The response should be the lines of the data, starting at the first and ending at the one that contains "Rocq functions and", copied without change.

··· Provided records

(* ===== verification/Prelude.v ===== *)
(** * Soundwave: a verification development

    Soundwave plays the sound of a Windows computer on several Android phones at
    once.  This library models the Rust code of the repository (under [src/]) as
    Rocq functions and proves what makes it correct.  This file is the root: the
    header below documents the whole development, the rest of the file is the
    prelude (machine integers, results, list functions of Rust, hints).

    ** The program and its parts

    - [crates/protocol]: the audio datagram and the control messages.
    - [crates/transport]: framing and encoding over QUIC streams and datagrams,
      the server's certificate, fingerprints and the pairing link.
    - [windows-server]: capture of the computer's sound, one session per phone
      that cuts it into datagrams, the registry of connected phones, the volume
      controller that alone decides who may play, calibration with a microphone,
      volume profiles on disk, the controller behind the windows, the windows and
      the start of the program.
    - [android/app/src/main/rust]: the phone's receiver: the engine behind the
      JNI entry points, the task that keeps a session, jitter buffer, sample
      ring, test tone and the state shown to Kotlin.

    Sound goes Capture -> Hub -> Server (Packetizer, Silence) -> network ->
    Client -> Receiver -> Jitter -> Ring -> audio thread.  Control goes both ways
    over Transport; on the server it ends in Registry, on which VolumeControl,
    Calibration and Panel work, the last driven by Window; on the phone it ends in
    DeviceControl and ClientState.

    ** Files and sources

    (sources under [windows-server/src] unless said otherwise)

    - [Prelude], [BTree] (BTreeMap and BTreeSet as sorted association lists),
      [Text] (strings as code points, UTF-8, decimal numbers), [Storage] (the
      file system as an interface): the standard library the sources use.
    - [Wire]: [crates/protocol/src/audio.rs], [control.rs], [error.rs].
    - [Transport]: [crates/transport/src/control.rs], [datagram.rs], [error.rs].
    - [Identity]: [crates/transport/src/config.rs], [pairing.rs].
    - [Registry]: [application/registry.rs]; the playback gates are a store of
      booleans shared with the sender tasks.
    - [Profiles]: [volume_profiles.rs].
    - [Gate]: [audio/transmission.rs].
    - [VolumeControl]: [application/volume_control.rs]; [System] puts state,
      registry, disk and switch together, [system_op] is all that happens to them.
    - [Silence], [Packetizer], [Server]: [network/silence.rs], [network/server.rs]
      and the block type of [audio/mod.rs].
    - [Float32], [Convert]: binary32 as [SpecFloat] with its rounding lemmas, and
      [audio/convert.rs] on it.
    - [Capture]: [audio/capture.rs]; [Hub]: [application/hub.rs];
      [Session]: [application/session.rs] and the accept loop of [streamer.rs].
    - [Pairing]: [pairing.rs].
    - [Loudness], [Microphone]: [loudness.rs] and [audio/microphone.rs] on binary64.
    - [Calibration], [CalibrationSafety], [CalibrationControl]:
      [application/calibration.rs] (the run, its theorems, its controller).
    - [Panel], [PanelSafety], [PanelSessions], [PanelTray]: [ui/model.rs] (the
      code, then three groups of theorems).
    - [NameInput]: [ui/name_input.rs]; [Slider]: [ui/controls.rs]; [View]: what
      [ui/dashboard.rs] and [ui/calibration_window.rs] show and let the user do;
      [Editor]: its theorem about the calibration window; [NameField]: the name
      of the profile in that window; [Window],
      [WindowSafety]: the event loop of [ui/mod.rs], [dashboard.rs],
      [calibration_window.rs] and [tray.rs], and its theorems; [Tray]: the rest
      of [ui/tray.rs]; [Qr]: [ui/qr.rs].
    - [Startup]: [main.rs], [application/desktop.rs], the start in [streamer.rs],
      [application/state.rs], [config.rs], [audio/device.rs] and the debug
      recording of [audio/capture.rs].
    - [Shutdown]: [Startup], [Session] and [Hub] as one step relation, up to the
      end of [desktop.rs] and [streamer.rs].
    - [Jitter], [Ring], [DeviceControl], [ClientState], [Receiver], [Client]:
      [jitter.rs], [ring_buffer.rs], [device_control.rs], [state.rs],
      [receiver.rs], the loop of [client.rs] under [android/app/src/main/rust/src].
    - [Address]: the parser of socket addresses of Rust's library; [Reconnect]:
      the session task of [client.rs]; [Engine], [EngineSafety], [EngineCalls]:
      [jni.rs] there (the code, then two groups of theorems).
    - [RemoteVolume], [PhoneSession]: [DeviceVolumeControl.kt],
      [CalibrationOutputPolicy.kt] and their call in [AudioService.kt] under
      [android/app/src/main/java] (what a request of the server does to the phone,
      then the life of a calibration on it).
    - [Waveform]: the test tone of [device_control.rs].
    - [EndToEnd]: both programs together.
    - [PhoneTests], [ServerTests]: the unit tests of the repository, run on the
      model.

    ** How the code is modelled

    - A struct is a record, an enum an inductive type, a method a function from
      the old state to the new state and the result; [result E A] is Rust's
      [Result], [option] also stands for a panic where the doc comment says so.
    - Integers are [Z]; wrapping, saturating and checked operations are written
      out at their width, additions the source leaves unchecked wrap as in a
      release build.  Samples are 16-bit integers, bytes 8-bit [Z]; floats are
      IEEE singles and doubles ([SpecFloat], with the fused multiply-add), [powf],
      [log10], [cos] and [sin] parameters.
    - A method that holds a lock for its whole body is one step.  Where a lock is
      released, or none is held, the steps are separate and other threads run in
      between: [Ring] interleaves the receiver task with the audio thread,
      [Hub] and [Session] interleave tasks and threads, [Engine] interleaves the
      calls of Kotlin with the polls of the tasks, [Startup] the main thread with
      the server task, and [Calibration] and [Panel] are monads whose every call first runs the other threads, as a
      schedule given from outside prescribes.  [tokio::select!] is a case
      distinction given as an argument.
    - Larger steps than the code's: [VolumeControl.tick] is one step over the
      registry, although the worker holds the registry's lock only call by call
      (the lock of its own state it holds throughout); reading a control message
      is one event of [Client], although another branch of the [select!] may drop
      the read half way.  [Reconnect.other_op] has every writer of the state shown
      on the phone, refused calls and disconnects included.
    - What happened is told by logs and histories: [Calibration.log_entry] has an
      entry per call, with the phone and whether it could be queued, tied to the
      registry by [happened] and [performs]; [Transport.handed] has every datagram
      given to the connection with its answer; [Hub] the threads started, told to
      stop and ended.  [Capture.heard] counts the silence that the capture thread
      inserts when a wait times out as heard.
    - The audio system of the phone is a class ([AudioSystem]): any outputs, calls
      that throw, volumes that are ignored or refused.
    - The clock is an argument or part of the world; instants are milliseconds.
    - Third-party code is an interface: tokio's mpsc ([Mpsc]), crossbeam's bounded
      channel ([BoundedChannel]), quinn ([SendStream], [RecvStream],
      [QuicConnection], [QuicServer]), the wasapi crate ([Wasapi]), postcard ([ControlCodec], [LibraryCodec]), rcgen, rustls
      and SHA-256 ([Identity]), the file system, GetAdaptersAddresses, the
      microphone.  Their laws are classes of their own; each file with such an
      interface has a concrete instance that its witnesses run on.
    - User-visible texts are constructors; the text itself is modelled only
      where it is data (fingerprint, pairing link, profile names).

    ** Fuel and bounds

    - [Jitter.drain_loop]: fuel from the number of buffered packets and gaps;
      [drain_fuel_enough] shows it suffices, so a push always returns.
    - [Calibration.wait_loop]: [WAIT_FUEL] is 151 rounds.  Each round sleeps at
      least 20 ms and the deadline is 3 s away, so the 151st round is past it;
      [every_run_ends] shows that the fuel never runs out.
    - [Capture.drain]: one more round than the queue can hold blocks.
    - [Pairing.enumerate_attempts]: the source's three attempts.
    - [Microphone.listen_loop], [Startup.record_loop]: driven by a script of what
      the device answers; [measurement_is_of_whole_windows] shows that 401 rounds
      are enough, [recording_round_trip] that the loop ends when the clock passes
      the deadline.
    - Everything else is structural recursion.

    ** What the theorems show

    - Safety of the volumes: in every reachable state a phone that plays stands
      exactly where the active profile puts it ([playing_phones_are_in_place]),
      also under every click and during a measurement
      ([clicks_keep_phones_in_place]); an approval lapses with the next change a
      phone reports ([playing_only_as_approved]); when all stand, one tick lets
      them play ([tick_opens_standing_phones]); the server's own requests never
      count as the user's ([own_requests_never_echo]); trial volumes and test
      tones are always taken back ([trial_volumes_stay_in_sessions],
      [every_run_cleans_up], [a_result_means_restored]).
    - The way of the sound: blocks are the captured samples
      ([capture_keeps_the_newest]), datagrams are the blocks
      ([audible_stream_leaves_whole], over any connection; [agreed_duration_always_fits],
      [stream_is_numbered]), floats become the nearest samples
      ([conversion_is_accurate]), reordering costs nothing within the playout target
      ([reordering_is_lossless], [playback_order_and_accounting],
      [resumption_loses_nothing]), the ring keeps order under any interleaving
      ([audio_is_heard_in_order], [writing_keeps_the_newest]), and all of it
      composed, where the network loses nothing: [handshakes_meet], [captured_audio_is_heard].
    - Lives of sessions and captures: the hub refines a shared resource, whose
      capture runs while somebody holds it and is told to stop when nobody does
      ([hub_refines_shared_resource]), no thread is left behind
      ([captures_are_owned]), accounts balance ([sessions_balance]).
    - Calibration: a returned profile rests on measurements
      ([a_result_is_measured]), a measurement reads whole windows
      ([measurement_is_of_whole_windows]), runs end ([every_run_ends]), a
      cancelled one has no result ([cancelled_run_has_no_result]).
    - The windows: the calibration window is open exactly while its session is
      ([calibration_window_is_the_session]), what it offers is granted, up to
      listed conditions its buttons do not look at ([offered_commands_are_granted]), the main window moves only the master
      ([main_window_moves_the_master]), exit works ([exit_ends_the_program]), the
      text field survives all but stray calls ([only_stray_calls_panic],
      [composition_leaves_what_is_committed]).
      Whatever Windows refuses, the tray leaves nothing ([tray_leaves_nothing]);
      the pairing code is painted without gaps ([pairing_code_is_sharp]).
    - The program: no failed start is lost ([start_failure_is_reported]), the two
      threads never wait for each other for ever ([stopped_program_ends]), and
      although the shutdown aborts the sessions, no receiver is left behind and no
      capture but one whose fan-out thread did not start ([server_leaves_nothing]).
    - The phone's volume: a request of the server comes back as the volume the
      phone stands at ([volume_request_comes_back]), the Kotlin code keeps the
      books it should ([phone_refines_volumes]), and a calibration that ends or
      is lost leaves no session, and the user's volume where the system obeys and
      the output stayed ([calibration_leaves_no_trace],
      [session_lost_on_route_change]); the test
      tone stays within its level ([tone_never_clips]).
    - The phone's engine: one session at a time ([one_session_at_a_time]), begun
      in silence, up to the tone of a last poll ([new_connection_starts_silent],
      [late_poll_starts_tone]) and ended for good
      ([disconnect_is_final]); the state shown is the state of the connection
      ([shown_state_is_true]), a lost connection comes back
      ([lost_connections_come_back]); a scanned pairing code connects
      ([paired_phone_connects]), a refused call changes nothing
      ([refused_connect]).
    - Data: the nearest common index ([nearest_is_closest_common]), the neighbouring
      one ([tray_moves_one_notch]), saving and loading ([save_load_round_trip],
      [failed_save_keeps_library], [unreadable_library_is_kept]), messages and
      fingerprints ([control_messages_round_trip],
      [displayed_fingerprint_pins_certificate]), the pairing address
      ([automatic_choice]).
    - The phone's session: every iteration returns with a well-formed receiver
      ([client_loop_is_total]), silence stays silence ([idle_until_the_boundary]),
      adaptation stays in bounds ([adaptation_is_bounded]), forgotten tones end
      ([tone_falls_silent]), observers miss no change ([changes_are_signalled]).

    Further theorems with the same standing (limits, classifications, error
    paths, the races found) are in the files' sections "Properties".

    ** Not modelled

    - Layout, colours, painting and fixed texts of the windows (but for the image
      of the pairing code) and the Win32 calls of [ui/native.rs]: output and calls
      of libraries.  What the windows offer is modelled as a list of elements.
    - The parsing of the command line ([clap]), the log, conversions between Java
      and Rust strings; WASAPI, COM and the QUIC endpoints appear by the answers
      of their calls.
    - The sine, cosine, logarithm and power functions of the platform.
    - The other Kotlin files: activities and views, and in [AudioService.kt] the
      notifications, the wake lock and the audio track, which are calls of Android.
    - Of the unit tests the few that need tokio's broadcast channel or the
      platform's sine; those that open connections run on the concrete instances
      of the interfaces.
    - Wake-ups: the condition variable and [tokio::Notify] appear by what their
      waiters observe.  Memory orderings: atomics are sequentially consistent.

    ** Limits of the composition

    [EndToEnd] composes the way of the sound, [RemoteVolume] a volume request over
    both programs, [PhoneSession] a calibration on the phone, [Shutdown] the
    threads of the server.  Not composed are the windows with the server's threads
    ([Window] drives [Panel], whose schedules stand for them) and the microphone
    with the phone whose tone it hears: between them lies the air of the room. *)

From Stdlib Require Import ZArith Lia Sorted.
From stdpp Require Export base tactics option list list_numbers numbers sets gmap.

······

◆ Worked solution:
(* ===== verification/Prelude.v ===== *)
(** * Soundwave: a verification development

    Soundwave plays the sound of a Windows computer on several Android phones at
    once.  This library models the Rust code of the repository (under [src/]) as
    Rocq functions and proves what makes it correct.  This file is the root: the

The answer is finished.